Encore une fois, je dois insister sur tout cela. Je ne peux pas me retenir en le voyant maigrir, en regardant ses yeux s’enfoncer, son menton assombri par la barbe naissante. « Le Grand Homme est blessé par un simple mot, le Petit Homme ne sent pas le battoir assené sur son crâne » disait-il souvent. De caractère délicat, plein de respect de lui-même, comment pourrait-il supporter tant de ragots malveillants ? Je suis contrainte de débourser tout l’argent que j’économise depuis plus d’une dizaine d’années pour acheter une maison dans les faubourgs afin qu’il ramène Thắm de la campagne. En ce moment, Thắm est de nouveau enceinte. Attentionné, il ne veut pas déménager, je fais la tête tout en ayant le cœur serré, et je reste sans manger plusieurs jours durant…

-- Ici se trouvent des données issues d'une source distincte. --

(** One [emitWorkflowEvent] call appends exactly one event, the next of
    its run, tagged with a tenant or a recognised orphan reason, and leaves
    every other run's stream alone; the advisory lock it takes has an [int4]
    key.  Every refusal writes nothing. *)
Theorem emitWorkflowEvent_appends in_tx fk a id now log log' id' :
  emitWorkflowEvent in_tx fk a id now log = Ok (log', id') ->
  in_tx = true /\ id' = id /\
  (exists k, runIdToLockKey (e_run a) = Some k /\ - 2147483648 <= k < 2147483648) /\
  (is_Some (e_installation a) \/ orphan_tagged (e_payload a) = true) /\
  (exists e, log' = log ++ [e] /\ event_id e = id /\ event_type e ∈ EVENT_TYPES /\
     sequence_no e = next_seq (e_run a) log) /\
  (forall run, gap_free run log -> gap_free run log') /\
  (forall run, run <> e_run a -> of_run run log' = of_run run log).
Proof.
  unfold emitWorkflowEvent. intros H. apply rbind_ok in H as ([] & Hv & H).
  destruct (runIdToLockKey _) as [k|] eqn:Ek; [|discriminate].
  destruct (negb _); [|discriminate]. destruct fk; [|discriminate]. injection H as <- <-.
  unfold emit_validate in Hv.
  destruct (match e_installation a with Some _ => _ | None => _ end) eqn:Ho; [|discriminate].
  destruct (existsb _ EVENT_TYPES) eqn:Et; [|discriminate]. destruct in_tx; [|discriminate].
  apply existsb_eqb_elem in Et. split_and!; try done.
  - exists k. split; [done|]. eapply readInt32BE_range; [apply hex_bytes_bound|exact Ek].
  - destruct (e_installation a); [left; by eexists|by right].
  - by eexists.
  - intros run Hg. destruct (decide (e_run a = run)) as [<-|Hne]; [by apply gap_free_snoc|].
    apply gap_free_other; [|done]. unfold of_run. by rewrite filter_cons_False.
  - intros run Hne. rewrite of_run_app. unfold of_run at 2.
    rewrite filter_cons_False by (simpl; congruence). apply app_nil_r.
Qed.

(** * Witnesses *)

Definition ex_emit : emit_args :=
  EmitArgs "github" "0192a1b2-0000-7000-8000-000000000001" "r1" "ANALYZED" None None (Some "i1").

Definition ex_log : list wf_event := [event_row ex_emit "e1" 10 1].

Lemma workflow_events_gap_free_witness : gap_free (e_run ex_emit) ex_log.
Proof.
  apply (workflow_events_gap_free (WfSys ex_log ∅ ∅ ∅)).
  eapply wf_next; [eapply wf_next; [eapply wf_next; [eapply wf_next; [apply wf_start|]|]|]|].
  - apply (wf_lock _ "T1" ex_emit 26386866); try (vm_compute; reflexivity). by left.
  - apply (wf_read _ "T1" ex_emit). vm_compute. reflexivity.
  - apply (wf_insert _ "T1" ex_emit 1 "e1" 10). vm_compute. reflexivity.
  - match goal with |- wf_step ?s _ =>
      replace (WfSys ex_log ∅ ∅ ∅) with
        (WfSys (committed s ++ own s "T1") (delete "T1" (pending s))
               (drop_locks "T1" (locks s)) (pcs s)) by (vm_compute; reflexivity)
    end.
    apply wf_commit. vm_compute. reflexivity.
Defined.

Lemma emitWorkflowEvent_appends_witness :
  exists e, ex_log = [] ++ [e] /\ event_id e = "e1" /\ event_type e ∈ EVENT_TYPES /\
    sequence_no e = next_seq (e_run ex_emit) [].
Proof.
  apply (emitWorkflowEvent_appends true true ex_emit "e1" 10 [] ex_log "e1").
  vm_compute. reflexivity.
Defined.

Il est enfin parti, la maison est devenue terriblement vide. Quand je rentre du travail, le son de la porte ouverte et celui de mes pas résonnent froidement comme s’ils venaient d’un monde inconnu. En passant l’arrière de la maison, je trouve son maillot de corps qu’il a oublié sur le fil à linge et je m’effondre, en sanglots…
De temps en temps, il vient me rendre visite. Mais il ne reste qu’un petit moment puis repart tout de suite. Je n’ose pas lui faire des reproches. Le congrès de la cellule du Parti approche, ce n’est pas le moment de se faire remarquer. Même s’il s’attarde, je le presse de s’en aller. Il dit : « Ne sois pas triste, chère amie. Je n’ai pas cessé de le dire avant notre divorce et encore aujourd’hui, j’habite là-bas mais en réalité je n’ai que toi comme épouse. » A ces mots, je fonds en larmes. Être obligés de se cacher, alors qu’on est époux, quelle ironie du sort ! Un jour, malade, je m’alite sans oser l’annoncer à mon mari, et suis obligée de demander à quelqu’un d’aller chercher la médium Thơi pour venir faire un rituel contre le rhume. Madame Thơi, en faisant le tribo-effleurage, me dit : « L’air noir stagne entre deux sourcils. C’est l’indignation intériorisée qui te rend malade. » Je secoue la tête : « Je ne suis ni indignée, ni chagrinée. C’est simplement que je suis très fatiguée. » La médium Thơi réajuste son costume et brûle des bâtonnets d’encens en plein air. C’est le quinzième jour du mois et la lune est claire. La médium Thơi murmure des prières puis me tend une tasse d’eau en me disant d’en boire. « Laisse-moi prier les esprits et te faire un tirage. » La médium Thơi montre le bâton qui a été tiré et dit : « Ton tirage est celui du faux inversé. La nuit où la lune apparaît au fond du puits, on ne voit que son reflet. Selon ce tirage, le faux se transforme en vrai, le vrai se transforme en faux, faux-vrai vrai-faux sont difficiles à discerner. » Je n’y crois pas vraiment mais je me sens apaisée que quelqu’un se préoccupe de moi. « En quoi l’inversion du vrai en faux puis le faux en vrai concerne-t-elle mon rhume ? » La médium Thơi incline sa tête comme si elle voulait jouer de son charme. Sa bouche teintée de rouge à lèvres esquisse un sourire : « La parole des esprits a ses significations profondes, souvent on les comprend après coup. »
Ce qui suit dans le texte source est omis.